AVAILABLE RECORDS →

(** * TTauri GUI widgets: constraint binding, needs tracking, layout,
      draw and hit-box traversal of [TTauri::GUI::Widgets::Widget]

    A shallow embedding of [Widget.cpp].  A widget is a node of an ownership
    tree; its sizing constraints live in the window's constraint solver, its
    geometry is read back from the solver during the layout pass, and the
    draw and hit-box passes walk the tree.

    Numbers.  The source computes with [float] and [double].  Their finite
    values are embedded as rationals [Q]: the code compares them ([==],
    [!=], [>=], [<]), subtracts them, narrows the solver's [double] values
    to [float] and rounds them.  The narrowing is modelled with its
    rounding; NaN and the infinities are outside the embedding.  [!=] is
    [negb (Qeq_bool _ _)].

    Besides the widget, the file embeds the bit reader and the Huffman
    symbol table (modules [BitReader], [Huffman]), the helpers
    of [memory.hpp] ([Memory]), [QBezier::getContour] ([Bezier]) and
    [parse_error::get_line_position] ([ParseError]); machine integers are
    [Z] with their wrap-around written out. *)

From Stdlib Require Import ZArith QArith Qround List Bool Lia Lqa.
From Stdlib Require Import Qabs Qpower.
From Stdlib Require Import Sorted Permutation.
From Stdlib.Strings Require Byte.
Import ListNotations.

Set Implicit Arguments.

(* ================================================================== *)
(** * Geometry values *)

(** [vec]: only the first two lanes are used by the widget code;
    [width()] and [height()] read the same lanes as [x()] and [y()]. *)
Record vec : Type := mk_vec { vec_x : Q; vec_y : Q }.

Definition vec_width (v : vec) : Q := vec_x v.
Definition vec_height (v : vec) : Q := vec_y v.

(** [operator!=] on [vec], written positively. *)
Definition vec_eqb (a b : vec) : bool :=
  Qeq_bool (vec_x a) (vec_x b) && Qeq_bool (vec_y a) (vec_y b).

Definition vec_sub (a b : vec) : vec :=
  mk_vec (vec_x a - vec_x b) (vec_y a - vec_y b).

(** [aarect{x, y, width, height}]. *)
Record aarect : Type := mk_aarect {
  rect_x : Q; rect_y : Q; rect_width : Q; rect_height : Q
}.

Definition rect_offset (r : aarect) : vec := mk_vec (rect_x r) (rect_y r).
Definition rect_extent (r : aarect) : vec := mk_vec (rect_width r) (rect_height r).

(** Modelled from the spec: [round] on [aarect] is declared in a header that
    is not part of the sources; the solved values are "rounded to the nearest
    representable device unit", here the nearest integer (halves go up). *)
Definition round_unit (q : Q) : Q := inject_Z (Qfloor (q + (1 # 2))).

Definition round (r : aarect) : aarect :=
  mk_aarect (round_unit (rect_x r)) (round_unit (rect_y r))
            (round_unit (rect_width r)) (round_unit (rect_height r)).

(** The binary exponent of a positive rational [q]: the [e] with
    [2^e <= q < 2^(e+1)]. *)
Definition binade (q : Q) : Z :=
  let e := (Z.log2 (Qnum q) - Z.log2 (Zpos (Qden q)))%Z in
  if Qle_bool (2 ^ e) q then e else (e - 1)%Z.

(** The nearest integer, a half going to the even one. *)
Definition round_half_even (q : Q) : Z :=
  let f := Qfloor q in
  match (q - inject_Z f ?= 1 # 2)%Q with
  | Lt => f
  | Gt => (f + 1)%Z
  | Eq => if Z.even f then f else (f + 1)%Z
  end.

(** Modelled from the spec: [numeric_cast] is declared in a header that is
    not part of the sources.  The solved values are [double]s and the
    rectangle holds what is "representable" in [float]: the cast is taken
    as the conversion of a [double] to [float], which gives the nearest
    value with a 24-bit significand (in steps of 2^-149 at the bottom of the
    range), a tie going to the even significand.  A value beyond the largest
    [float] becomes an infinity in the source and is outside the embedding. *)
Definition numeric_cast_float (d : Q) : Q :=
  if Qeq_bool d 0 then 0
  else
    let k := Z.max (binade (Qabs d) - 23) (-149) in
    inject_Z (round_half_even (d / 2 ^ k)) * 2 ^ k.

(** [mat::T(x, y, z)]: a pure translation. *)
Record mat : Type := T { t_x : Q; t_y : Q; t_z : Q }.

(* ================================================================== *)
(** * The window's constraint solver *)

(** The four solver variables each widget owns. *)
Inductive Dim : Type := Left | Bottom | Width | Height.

--

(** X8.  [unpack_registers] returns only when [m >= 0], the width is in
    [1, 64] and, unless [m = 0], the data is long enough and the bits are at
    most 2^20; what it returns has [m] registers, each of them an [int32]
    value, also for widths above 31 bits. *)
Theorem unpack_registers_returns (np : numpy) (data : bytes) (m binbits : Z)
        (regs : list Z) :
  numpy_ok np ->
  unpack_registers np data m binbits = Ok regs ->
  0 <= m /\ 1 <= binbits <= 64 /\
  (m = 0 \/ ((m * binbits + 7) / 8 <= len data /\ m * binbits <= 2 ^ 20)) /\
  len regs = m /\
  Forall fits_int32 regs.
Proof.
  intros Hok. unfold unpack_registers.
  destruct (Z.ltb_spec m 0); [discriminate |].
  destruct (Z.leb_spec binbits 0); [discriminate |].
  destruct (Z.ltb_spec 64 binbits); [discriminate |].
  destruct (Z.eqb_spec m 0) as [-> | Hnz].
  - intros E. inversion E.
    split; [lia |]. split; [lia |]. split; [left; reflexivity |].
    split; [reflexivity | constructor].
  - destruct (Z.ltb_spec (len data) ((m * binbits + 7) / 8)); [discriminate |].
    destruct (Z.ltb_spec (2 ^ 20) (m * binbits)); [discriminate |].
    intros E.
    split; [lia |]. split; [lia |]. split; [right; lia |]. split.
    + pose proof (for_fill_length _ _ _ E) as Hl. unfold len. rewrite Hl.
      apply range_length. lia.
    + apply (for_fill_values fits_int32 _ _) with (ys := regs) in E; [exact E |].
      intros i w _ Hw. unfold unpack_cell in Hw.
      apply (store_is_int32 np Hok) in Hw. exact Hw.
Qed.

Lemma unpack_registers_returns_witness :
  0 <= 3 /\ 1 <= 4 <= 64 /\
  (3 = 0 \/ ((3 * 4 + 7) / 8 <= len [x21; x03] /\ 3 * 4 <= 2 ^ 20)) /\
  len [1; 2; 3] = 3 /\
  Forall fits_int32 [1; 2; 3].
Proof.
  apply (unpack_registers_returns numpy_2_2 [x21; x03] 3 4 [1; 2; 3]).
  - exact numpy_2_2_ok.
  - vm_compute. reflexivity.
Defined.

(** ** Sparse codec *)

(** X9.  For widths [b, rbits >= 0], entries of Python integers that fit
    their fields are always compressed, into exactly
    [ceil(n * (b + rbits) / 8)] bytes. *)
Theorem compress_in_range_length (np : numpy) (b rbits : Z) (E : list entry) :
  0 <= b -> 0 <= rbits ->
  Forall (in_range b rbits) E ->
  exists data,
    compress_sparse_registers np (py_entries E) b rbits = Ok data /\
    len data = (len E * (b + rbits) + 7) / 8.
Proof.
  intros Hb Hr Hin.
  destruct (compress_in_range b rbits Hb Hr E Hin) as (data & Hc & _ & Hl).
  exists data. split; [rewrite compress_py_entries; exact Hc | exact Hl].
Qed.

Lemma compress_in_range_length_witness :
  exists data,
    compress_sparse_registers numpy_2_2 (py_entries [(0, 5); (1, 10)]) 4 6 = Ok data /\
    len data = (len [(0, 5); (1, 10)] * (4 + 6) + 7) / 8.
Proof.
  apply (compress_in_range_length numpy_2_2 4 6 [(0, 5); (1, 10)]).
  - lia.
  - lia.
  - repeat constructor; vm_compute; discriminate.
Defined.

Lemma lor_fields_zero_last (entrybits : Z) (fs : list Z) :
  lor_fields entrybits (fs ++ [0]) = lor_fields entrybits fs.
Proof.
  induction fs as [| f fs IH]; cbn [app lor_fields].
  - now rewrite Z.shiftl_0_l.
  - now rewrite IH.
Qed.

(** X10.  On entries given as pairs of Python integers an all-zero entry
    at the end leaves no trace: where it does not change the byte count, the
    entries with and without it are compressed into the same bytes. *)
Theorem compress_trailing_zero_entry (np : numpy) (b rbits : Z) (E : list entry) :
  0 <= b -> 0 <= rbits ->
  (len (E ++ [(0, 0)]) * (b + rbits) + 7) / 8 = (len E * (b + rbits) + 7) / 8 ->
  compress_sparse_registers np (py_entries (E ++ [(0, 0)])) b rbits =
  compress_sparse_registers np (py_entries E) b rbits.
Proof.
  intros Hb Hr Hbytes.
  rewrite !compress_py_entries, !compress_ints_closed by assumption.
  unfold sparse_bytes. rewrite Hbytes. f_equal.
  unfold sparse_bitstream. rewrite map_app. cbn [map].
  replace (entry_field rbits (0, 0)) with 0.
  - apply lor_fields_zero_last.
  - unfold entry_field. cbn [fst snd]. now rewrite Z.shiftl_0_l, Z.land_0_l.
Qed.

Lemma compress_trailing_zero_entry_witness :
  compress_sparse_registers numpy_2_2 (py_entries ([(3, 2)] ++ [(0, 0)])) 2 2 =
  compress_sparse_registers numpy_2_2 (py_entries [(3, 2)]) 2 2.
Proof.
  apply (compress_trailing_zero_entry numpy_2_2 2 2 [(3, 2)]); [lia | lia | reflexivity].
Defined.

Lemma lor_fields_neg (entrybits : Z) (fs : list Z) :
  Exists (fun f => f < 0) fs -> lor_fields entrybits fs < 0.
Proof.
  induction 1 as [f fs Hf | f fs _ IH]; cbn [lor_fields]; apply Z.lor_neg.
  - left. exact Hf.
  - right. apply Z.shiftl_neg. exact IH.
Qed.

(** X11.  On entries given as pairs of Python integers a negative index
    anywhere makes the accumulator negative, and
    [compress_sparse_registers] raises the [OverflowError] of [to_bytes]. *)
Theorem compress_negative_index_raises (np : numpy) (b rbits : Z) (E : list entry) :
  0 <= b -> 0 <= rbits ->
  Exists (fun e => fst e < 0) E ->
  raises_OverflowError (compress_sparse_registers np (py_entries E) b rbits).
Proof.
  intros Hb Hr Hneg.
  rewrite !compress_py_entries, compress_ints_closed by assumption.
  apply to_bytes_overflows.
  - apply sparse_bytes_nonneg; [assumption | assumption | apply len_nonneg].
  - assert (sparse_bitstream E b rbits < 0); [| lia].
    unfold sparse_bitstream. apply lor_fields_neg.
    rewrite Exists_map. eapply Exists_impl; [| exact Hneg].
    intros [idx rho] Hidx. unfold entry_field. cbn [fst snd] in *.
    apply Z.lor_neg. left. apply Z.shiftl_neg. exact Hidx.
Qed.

--

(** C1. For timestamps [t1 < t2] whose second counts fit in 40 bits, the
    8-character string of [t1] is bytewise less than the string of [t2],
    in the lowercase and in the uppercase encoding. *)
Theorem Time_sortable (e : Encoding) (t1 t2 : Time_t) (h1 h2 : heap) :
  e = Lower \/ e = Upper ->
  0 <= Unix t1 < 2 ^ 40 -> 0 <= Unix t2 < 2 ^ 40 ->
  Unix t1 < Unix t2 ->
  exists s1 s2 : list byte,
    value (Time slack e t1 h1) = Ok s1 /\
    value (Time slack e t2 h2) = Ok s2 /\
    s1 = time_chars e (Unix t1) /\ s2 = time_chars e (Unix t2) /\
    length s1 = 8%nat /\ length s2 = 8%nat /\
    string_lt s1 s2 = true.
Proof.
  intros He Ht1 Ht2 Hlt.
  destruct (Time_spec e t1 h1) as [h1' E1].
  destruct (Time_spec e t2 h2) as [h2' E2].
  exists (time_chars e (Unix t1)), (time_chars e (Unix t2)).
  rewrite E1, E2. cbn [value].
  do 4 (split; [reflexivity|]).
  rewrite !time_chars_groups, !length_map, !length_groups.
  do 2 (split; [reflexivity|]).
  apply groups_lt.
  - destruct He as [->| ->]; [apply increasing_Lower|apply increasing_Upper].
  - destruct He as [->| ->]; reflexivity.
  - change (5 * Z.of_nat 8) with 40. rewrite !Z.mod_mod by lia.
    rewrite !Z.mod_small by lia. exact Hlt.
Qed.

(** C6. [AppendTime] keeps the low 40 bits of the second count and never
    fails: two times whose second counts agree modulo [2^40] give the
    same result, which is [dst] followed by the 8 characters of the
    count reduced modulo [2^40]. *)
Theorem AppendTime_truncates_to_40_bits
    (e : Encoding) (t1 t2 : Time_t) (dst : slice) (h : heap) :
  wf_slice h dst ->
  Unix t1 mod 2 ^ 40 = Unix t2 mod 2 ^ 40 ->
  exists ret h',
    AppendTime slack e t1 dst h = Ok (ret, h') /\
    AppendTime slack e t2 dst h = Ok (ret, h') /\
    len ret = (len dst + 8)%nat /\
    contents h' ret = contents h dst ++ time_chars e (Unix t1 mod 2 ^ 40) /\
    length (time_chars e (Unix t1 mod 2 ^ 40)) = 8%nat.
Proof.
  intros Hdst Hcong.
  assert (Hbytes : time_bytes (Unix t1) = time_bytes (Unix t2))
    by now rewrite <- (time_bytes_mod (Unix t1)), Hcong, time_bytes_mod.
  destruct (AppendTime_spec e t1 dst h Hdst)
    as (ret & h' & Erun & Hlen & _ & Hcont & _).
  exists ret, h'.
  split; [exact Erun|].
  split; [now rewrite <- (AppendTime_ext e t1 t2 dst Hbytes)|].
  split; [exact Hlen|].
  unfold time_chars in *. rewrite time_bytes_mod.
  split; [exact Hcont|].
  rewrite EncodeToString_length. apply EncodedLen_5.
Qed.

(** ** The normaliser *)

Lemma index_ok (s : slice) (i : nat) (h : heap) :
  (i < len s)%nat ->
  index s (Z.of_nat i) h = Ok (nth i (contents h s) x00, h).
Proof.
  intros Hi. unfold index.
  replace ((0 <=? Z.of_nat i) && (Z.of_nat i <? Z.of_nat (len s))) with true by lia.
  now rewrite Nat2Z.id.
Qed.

WHAT THE EXERCISE ASKS → Copy the entries above exactly, but only from the line holding "(** * TTauri" through the line holding "Definition vec_eqb (a", both included.

OUTPUT OF THE EXERCISE →
(** * TTauri GUI widgets: constraint binding, needs tracking, layout,
      draw and hit-box traversal of [TTauri::GUI::Widgets::Widget]

    A shallow embedding of [Widget.cpp].  A widget is a node of an ownership
    tree; its sizing constraints live in the window's constraint solver, its
    geometry is read back from the solver during the layout pass, and the
    draw and hit-box passes walk the tree.

    Numbers.  The source computes with [float] and [double].  Their finite
    values are embedded as rationals [Q]: the code compares them ([==],
    [!=], [>=], [<]), subtracts them, narrows the solver's [double] values
    to [float] and rounds them.  The narrowing is modelled with its
    rounding; NaN and the infinities are outside the embedding.  [!=] is
    [negb (Qeq_bool _ _)].

    Besides the widget, the file embeds the bit reader and the Huffman
    symbol table (modules [BitReader], [Huffman]), the helpers
    of [memory.hpp] ([Memory]), [QBezier::getContour] ([Bezier]) and
    [parse_error::get_line_position] ([ParseError]); machine integers are
    [Z] with their wrap-around written out. *)

From Stdlib Require Import ZArith QArith Qround List Bool Lia Lqa.
From Stdlib Require Import Qabs Qpower.
From Stdlib Require Import Sorted Permutation.
From Stdlib.Strings Require Byte.
Import ListNotations.

Set Implicit Arguments.

(* ================================================================== *)
(** * Geometry values *)

(** [vec]: only the first two lanes are used by the widget code;
    [width()] and [height()] read the same lanes as [x()] and [y()]. *)
Record vec : Type := mk_vec { vec_x : Q; vec_y : Q }.

Definition vec_width (v : vec) : Q := vec_x v.
Definition vec_height (v : vec) : Q := vec_y v.

(** [operator!=] on [vec], written positively. *)
Definition vec_eqb (a b : vec) : bool :=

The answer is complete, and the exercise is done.